Thanks, Zanelle. Family relationships are fraught with "history" that has to be overcome because family is just too important not to work things out. I'm just thankful that I worked things out with my brother. The first thing he said to me when we started speaking again was, "Let's do The Race!" "The Race" is my first play, a musical comedy with 32 original songs based on "The Tortoise and the Hare." My response was, "Let's be family. " We never worked together again, but he, my mother, and sister came to see me in a play last year. He, my sister, and youngest brother came to the debut of "The Race," December 16, 1978. And there's a plan afoot to produce "The Race" again by one of the original cast members. Two efforts to take it to Broadway back in the 1980s didn't pan out. But I'm hopeful.
Congratulations, Diva. You are an inspiration.
You are and have always been one of the strongest people I know.
Rated with hugs and always happy to see you back posting.
Wow, tough one and yet you forgave him. You are a better woman than I.
Terrific! Mazal Tov! :) r.
Families are all full of history. The key is, as you said forgivingness. An admirable quality for anyone. The bad things happened and you moved on. I hope that someday I get paid for writing, even if it is just once.

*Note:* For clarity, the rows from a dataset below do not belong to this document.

Definition causes (g : known) (c : portal_call) : Prop :=
  match c with
  | RunnerReady | BrokerReady => pq_Path r = "/readyz"
  | AuthLogin => pq_Path r = portal_Path cfg "/login"
  | AuthCallback => pc_AuthMode cfg <> authModeLocal /\ pq_Path r = portal_Path cfg (pc_CallbackPath cfg)
  | AuthSession | NewToken => True
  | AuthLogout csrf => by_session g (fun session =>
      csrf = si_CSRF session /\ pq_Method r = "POST" /\ pq_RawQuery r = "" /\ sameOrigin r (pc_publicOrigin cfg) = true)
  | EnrollmentsStart principal slot expires => by_session g (fun session =>
      principal = si_Principal session /\ expires = si_ExpiresAt session /\ deliberate session
      /\ pq_Method r = "POST" /\ pq_Confirm r = confirmationReplace /\ slot_named "/connect" principal slot)
  | EnrollmentsStartDynamic principal template action expires => by_session g (fun session =>
      principal = si_Principal session /\ expires = si_EligibilityExpiresAt session /\ deliberate session
      /\ pq_Method r = "POST" /\ pq_Confirm r = confirmationReplace
      /\ template_named "/connect" (dt_Name template) /\ In template (pc_Templates cfg) /\ action_allowed g (dt_Name template) action)
  | EnrollmentsStatus principal _ => by_session g (fun session => principal = si_Principal session /\ pq_Method r = "GET")
  | EnrollmentsProvideCode principal _ code => by_session g (fun session =>
      principal = si_Principal session /\ deliberate session /\ pq_Method r = "POST" /\ validEnrollmentCode code = true)
  | EnrollmentsCancel principal _ => by_session g (fun session =>
      principal = si_Principal session /\ deliberate session /\ pq_Method r = "DELETE")
  | EnrollmentsCancelPrincipal principal => kn_over g = true /\ by_session g (fun session => principal = si_Principal session)
  | AccountState principal => pc_Dynamic cfg = true /\ by_session g (fun session => principal = si_Principal session)
  | AccountEnroll principal template _ document expires => by_session g (fun session =>
      principal = si_Principal session /\ expires = si_EligibilityExpiresAt session /\ deliberate session
      /\ template_named "/credential" template /\ action_allowed g template dynamicActionEnroll
      /\ exists t, In t (pc_Templates cfg) /\ dt_Name t = template /\ uploaded (dt_Adapter t) document)
  | AccountReconnect principal _ document expires => by_session g (fun session =>
      principal = si_Principal session /\ expires = si_EligibilityExpiresAt session /\ deliberate session
      /\ exists t, In t (pc_Templates cfg) /\ template_named "/credential" (dt_Name t)
           /\ action_allowed g (dt_Name t) dynamicActionReconnect /\ uploaded (dt_Adapter t) document)
  | AccountRevoke principal _ => by_session g (fun session =>
      principal = si_Principal session /\ deliberate session /\ pc_Dynamic cfg = true
      /\ pq_Path r = portal_Path cfg "/account/revoke" /\ pq_Method r = "POST" /\ pq_Confirm r = "revoke")
  | SwitchRequest principal _ => by_session g (fun session =>
      principal = si_Principal session /\ deliberate session /\ pq_Confirm r = confirmationReplace
      /\ exists account, kn_account g = Some account /\ ac_State account = accountStateRevoked)
  | SwitchAuthorize id => kn_requested g = Some id /\ kn_authorized g = false
  | SecretPatch namespace name key document => by_session g (fun session =>
      deliberate session /\ namespace = pc_Namespace cfg
      /\ exists slot, slot_named "/credential" (si_Principal session) slot /\ name = sl_SecretName slot /\ key = sl_DataKey slot
           /\ uploaded (sl_Adapter slot) document)
  end.
End Guards.

(** ** The handlers keep to it *)

(** The equations of a handler's checks. *)
Ltac facts := repeat match goal with
  | H : _ || _ = false |- _ => apply orb_false_iff in H as [? ?]
  | H : _ && _ = true |- _ => apply andb_true_iff in H as [? ?]
  | H : negb _ = false |- _ => apply negb_false_iff in H
  | H : negb _ = true |- _ => apply negb_true_iff in H
  | H : (_ =? _)%string = true |- _ => apply String.eqb_eq in H
  | H : validMutation _ _ _ = true |- _ => unfold validMutation in H
  | H : path_at _ _ _ = true |- _ => unfold path_at in H
  end.

Section Guarded.
Variables (cfg : PortalConfig) (broker coordinator : bool) (r : PortalRequest).

Definition any_reply (c : portal_call) (a : portal_answer c) : Prop := True.
Definition whatever {A} (g : known) (a : A) : Prop := True.

Abbreviation guarded Q g m := (safe any_reply (causes cfg r) learn (answers (R := PortalResponse) whatever Q) g m).

Lemma guarded_ask {A} (Q : known -> A -> Prop) g c f : causes cfg r g c -> (forall a, guarded Q (learn g c a) (f a)) -> guarded Q g (ebind (ask c) f).
Proof. intros Hc Hf. apply safe_ebind. cbn. split; [exact Hc|]. intros a _. apply Hf. Qed.

Lemma guarded_ask_last (g : known) c (Q : known -> portal_answer c -> Prop) : causes cfg r g c -> (forall a, Q (learn g c a) a) -> guarded Q g (ask c).
Proof. intros Hc HQ. cbn. split; [exact Hc|]. intros a _. apply HQ. Qed.

Lemma guarded_stop {A} (Q : known -> A -> Prop) g (response : PortalResponse) : guarded Q g (stop response).
Proof. done. Qed.

Lemma guarded_go g (response : PortalResponse) : guarded whatever g (go response).
Proof. done. Qed.

Lemma guarded_when {A} (Q : known -> A -> Prop) g (b : bool) (response : PortalResponse) k : (b = false -> guarded Q g k) -> guarded Q g (if b then stop response else k).
Proof. destruct b; [done|auto]. Qed.

Lemma guarded_present {A B} (Q : known -> B -> Prop) g response (o : option A) f :
  (forall a, o = Some a -> guarded Q g (f a)) -> guarded Q g (ebind (present response o) f).
Proof. intros H. apply safe_ebind. destruct o as [a|]; [by apply H|done]. Qed.

Lemma guarded_checked {E A B} (Q : known -> B -> Prop) g respond (answered : result E A) f :
  (forall a, answered = Ok a -> guarded Q g (f a)) -> guarded Q g (ebind (checked respond answered) f).
Proof. intros H. apply safe_ebind. destruct answered as [a|e]; [by apply H|done]. Qed.

Lemma guarded_started g answered : guarded whatever g (started answered).
Proof. by destruct answered. Qed.

(** Walks through a handler; what each call needs is left. *)
Ltac walk := cbv zeta; repeat lazymatch goal with
  | |- safe _ _ _ _ _ (stop _) => apply guarded_stop
  | |- safe _ _ _ _ _ (go _) => apply guarded_go
  | |- safe _ _ _ _ _ (started _) => apply guarded_started
  | |- safe _ _ _ _ _ (if _ then stop _ else _) => apply guarded_when; intros ?
  | |- safe _ _ _ _ _ (ebind (present _ _) _) => apply guarded_present; intros ? ?
  | |- safe _ _ _ _ _ (ebind (checked _ _) _) => apply guarded_checked; intros ? ?
  | |- safe _ _ _ _ _ (ebind (ask _) _) => apply guarded_ask; [|intros ?]
  end.

Section Session.
Variables (session : session_info) (g : known).
Hypothesis Hsession : kn_session g = Some session.

Lemma owned_slot principal name slot : ownedSlot cfg principal name = Some slot ->
  sl_Name slot = name /\ In slot (pc_Slots cfg) /\ Owns principal slot = true.
Proof. intros H. apply find_some in H as [Hin Hb]. facts. done. Qed.

Lemma template_found name template : dynamicTemplate cfg name = Some template -> dt_Name template = name /\ In template (pc_Templates cfg).
Proof. intros H. apply find_some in H as [Hin Hb]. facts. done. Qed.

Lemma deliberately csrf : sameOrigin r (pc_publicOrigin cfg) = true -> pq_Csrf r = csrf -> csrf = si_CSRF session -> pq_RawQuery r = "" ->
  deliberate cfg r session.
Proof. intros. subst. by repeat split. Qed.

Lemma learn_session c a : c <> AuthSession -> kn_session (learn g c a) = Some session.
Proof. destruct g, c; try done; cbn in *; intros; by try destruct a as [[]|]. Qed.

Lemma connect_guarded name : pc_Dynamic cfg = false -> named (pq_Path r) (portal_Path cfg "/slots/") "/connect" = Some name ->
  guarded whatever g (connect cfg r session name).
Proof.
  intros Hd Hn. unfold connect. walk. facts. destruct (owned_slot _ _ _ H0) as (Hname & Hin & Hown).
  exists session. unfold slot_named. rewrite Hname. repeat split; try done.
Qed.

Lemma read_upload document : read_max (pq_Body r) (pc_MaxUploadBytes cfg) = Some document ->
  pq_Body r = Some document /\ (len document <= pc_MaxUploadBytes cfg)%Z.
Proof. unfold read_max. destruct (pq_Body r) as [data|]; [|done]. destruct (_ <=? _)%Z eqn:E; [|done]. intros [= ->]. split; [done|lia]. Qed.

Lemma enroll_guarded name : pc_Dynamic cfg = false -> named (pq_Path r) (portal_Path cfg "/slots/") "/credential" = Some name ->
  guarded whatever g (enroll cfg r session name).
Proof.
  intros Hd Hn. unfold enroll. walk. facts. destruct (owned_slot _ _ _ H0) as (Hname & Hin & Hown).
  destruct (read_upload _ H5) as [Hbody Hlen].
  exists session. split; [done|]. split; [by repeat split|]. split; [done|]. exists a. unfold slot_named, uploaded. rewrite Hname. by repeat split.
Qed.

Lemma enrollment_guarded id : guarded whatever g (enrollment cfg r session id).
Proof.
  unfold enrollment. apply guarded_when. intros Hq. destruct (pq_Method r =? "DELETE") eqn:Hm; walk; facts; exists session; by repeat split.
Qed.

Lemma code_valid code : readEnrollmentCode r = Some code -> validEnrollmentCode code = true.
Proof.
  unfold readEnrollmentCode. destruct (_ || _); [done|]. destruct (read_max _ _); [|done]. cbn. destruct (strict_document _); [|done]. cbn.
  destruct (decode_struct _ _ _) as [c|]; [|done]. cbn. destruct (validEnrollmentCode c) eqn:E; [|done]. by intros [= <-].
Qed.

Lemma enrollmentCode_guarded id : guarded whatever g (enrollmentCode cfg r session id).
Proof. unfold enrollmentCode. walk. facts. exists session. repeat split; try done. by apply code_valid. Qed.

Lemma logout_guarded : guarded whatever g (logout cfg r session).
Proof.
  unfold logout. walk; facts; [by exists session|]. split; [by destruct g|]. exists session. split; [by apply learn_session|done].
Qed.

Lemma dashboard_guarded : guarded whatever g (dashboard cfg broker session).
Proof.
  unfold dashboard. destruct (pc_Dynamic cfg) eqn:Hd; [|done]. apply safe_ebind. destruct broker; [|done].
  apply guarded_ask; [|done]. split; [done|]. by exists session.
Qed.

Lemma dynamicAccount_guarded : pc_Dynamic cfg = true -> guarded whatever g (dynamicAccount r session).
Proof. intros Hd. unfold dynamicAccount. walk. split; [done|]. by exists session. Qed.

Lemma dynamicRevoke_guarded : pc_Dynamic cfg = true -> path_at cfg r "/account/revoke" = true -> guarded whatever g (dynamicRevoke cfg r session).
Proof.
  intros Hd Hp. unfold dynamicRevoke. walk; facts; [done| |].
  - exists session. split; [by apply learn_session|]. by repeat split.
  - split; [by destruct g; subst|]. exists session. split; [|done]. by destruct g; subst.
Qed.
End Session.

(** *** Templates *)

(** What a decided action lets the rest of the handler rely on. *)
Definition decided_for (session : session_info) (name : string) (g' : known) (decided : result action_error string) : Prop :=
  kn_session g' = Some session /\ match decided with Ok action => action_allowed g' name action | Err _ => True end.

Lemma switch_guarded session g (Q : known -> option action_error -> Prop) account : kn_session g = Some session -> kn_account g = Some account ->
  ac_State account = accountStateRevoked -> deliberate cfg r session -> pq_Confirm r = confirmationReplace ->
  (forall g' e, kn_session g' = Some session -> (e = None -> kn_account g' = Some account /\ kn_authorized g' = true) -> Q g' e) ->
  safe any_reply (causes cfg r) learn Q g (authorizeTemplateSwitch coordinator (si_Principal session)).
Proof.
  intros Hsession Ha Hs Hd Hc HQ. destruct g as [known_session known_account requested authorized over]. cbn in Hsession, Ha. subst.
  unfold authorizeTemplateSwitch. destruct coordinator; cbn [negb safe]; [|by apply HQ].
  split; [done|]. intros [operationID|] _; cbn [safe learn]; [|by apply HQ].
  split. { exists session. split; [done|]. split; [done|]. split; [done|]. split; [done|]. by exists account. }
  intros [[requestID [|]]|e] _; cbn [safe]; [by apply HQ| |by apply HQ].
  split; [done|]. intros [u|[|]] _; by apply HQ.
Qed.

Thanks, Matt, Linda, Janice, Jonathan, and Bobbot. If my wishes do have power, I wish each of you the best life possible with plenty of royalty checks!
Wonderful post.

I can't help but be reminded of one of my favorite quotes: "Writing is like prostitution. First you do it for love, and then for a few close friends, and then for money." -Moliere
Great quote, Darla!
~huge hug~ Congrats!!

Rated, of course!!!
Congratulations! My only writing check was for $25 dollars. I'm not giving up yet! R
Thanks, Tink and Blu!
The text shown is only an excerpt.